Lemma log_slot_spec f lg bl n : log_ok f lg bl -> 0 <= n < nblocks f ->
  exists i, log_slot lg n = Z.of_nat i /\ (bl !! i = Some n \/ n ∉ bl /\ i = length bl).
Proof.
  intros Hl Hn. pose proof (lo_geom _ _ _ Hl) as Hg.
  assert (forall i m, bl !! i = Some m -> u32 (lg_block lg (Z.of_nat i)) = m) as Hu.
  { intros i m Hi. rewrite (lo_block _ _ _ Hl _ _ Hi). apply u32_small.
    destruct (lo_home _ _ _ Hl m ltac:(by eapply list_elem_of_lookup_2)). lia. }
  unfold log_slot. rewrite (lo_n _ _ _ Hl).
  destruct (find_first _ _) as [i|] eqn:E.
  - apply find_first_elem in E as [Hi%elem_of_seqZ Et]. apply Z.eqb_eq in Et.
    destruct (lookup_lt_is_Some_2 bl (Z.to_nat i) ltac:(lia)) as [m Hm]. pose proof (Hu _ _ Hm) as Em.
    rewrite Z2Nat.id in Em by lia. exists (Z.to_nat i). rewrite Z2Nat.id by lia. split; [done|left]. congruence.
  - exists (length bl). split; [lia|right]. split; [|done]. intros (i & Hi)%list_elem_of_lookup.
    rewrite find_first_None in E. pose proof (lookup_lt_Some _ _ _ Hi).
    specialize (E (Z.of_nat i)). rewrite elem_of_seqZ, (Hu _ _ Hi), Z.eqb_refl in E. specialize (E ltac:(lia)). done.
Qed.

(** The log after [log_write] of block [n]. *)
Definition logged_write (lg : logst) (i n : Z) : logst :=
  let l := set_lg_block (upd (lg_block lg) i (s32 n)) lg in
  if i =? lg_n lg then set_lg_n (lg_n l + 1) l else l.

Exercise instructions –
The lines to copy run from the one containing "destruct (lookup_lt_is_Some_2 bl" through the last line above. Copy them exactly and include nothing else.

Expected answer –
    destruct (lookup_lt_is_Some_2 bl (Z.to_nat i) ltac:(lia)) as [m Hm]. pose proof (Hu _ _ Hm) as Em.
    rewrite Z2Nat.id in Em by lia. exists (Z.to_nat i). rewrite Z2Nat.id by lia. split; [done|left]. congruence.
  - exists (length bl). split; [lia|right]. split; [|done]. intros (i & Hi)%list_elem_of_lookup.
    rewrite find_first_None in E. pose proof (lookup_lt_Some _ _ _ Hi).
    specialize (E (Z.of_nat i)). rewrite elem_of_seqZ, (Hu _ _ Hi), Z.eqb_refl in E. specialize (E ltac:(lia)). done.
Qed.

(** The log after [log_write] of block [n]. *)
Definition logged_write (lg : logst) (i n : Z) : logst :=
  let l := set_lg_block (upd (lg_block lg) i (s32 n)) lg in
  if i =? lg_n lg then set_lg_n (lg_n l + 1) l else l.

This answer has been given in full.